Declan let his hand fall.

“I know,” he said.

She hated that he did.

The next crack in the mystery came disguised as a gift.

It arrived on a gray afternoon in a climate-controlled crate, delivered by a courier with legitimate paperwork and a nervous habit of biting his lip. The card attached to the crate was written in heavy black ink.

For peace in the new family.
—Malcolm Price

Malcolm Price was Declan’s chief strategy officer, longtime friend, and the man Amelia had seen at enough dinners to know he smiled with only the lower half of his face.

Inside the crate was a painting.

At first glance, it appeared to be a nineteenth-century Hudson River School landscape: golden light over water, mountains in the distance, a small figure near a tree line.
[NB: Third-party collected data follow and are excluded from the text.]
(* ===== verification/Pending.v ===== *)
(** * Pending moves (src/pending.cpp, src/private/pending.hpp)

    [PendingManager] holds back pending moves until the chainstate has caught up
    with the tip after which they were announced.  The publisher, to which the
    program's class has a reference, is part of the state here. *)

From S2P Require Import Prelude Json BlockData ZmqPub ZmqProofs ZmqProps Publisher.

Section Manager.
Context {J : JsonCpp} {P : Type} {PB : Publisher P}.

Record PendingManager := {
  zmq : P;
  chainstateTip : string;
  notificationTip : string;
  pendingsQueue : list (list MoveData)
}.

Definition pm_start (p : P) : PendingManager :=
  {| zmq := p; chainstateTip := ""; notificationTip := ""; pendingsQueue := [] |}.

Definition on_zmq {A} (m : M P A) : M PendingManager A :=
  zoom zmq (fun p s => {| zmq := p; chainstateTip := chainstateTip s;
                          notificationTip := notificationTip s;
                          pendingsQueue := pendingsQueue s |}) m.

Definition set_queue (q : list (list MoveData)) (s : PendingManager) : PendingManager :=
  {| zmq := zmq s; chainstateTip := chainstateTip s;
     notificationTip := notificationTip s; pendingsQueue := q |}.

Definition set_notificationTip (t : string) (s : PendingManager) : PendingManager :=
  {| zmq := zmq s; chainstateTip := chainstateTip s;
     notificationTip := t; pendingsQueue := pendingsQueue s |}.

Definition set_chainstateTip (t : string) (s : PendingManager) : PendingManager :=
  {| zmq := zmq s; chainstateTip := t;
     notificationTip := notificationTip s; pendingsQueue := pendingsQueue s |}.

Definition nonempty (s : string) : bool := negb (bool_decide (s = EmptyString)).

Definition TipChanged (tip : string) : M PendingManager unit :=
  modify (set_queue []);;
  modify (set_notificationTip tip);;
  s <- get;;
  check (nonempty (notificationTip s)).

Definition PendingMoves (mvs : list MoveData) : M PendingManager unit :=
  s <- get;;
  if negb (nonempty (chainstateTip s)) then ret tt
  else if bool_decide (chainstateTip s = notificationTip s) then
    check (empty_b (pendingsQueue s));;
    on_zmq (pub_pending mvs)
  else modify (set_queue (pendingsQueue s ++ [mvs])).

Definition ChainstateTipChanged (newTip : string) : M PendingManager unit :=
  modify (set_chainstateTip newTip);;
  s <- get;;
  check (nonempty (chainstateTip s));;
  if bool_decide (chainstateTip s = notificationTip s) then
    forM (pendingsQueue s) (fun mv => on_zmq (pub_pending mv));;
    modify (set_queue [])
  else ret tt.

(** ** Histories *)

Inductive pm_event :=
  | EvTip (tip : string)
  | EvMoves (mvs : list MoveData)
  | EvChainstate (tip : string).

Definition pm_run (e : pm_event) : M PendingManager unit :=
  match e with
  | EvTip t => TipChanged t
  | EvMoves mvs => PendingMoves mvs
  | EvChainstate t => ChainstateTipChanged t
  end.

(** The specification, without a queue: whether moves announced now, when the tips
    are [ctip] and [ntip], are to be published in the course of [evs]. *)
Fixpoint delivered_in (ctip ntip : string) (evs : list pm_event) : bool :=
  bool_decide (ctip = ntip) ||
  match evs with
  | [] => false
  | EvTip _ :: _ => false
  | EvMoves _ :: evs' => delivered_in ctip ntip evs'
  | EvChainstate t :: evs' => delivered_in t ntip evs'
  end.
The frame was old, beautifully carved, and expensive.

Amelia stood in the doorway of the receiving room and felt her stomach tighten.

Declan noticed immediately.

“What?”

“It’s wrong.”

Gavin stepped closer. “Wrong how?”

“The painting is pretending to be older than it is.”

Declan looked from her to the canvas. “From there?”

“The craquelure is heat-stressed. Real age cracks move with the paint layers. These sit on top like a costume.” Amelia moved closer but did not touch it. “The varnish has ambering agents, but it lacks depth. The frame is authentic, probably 1880s. The canvas isn’t. And someone opened the back recently.”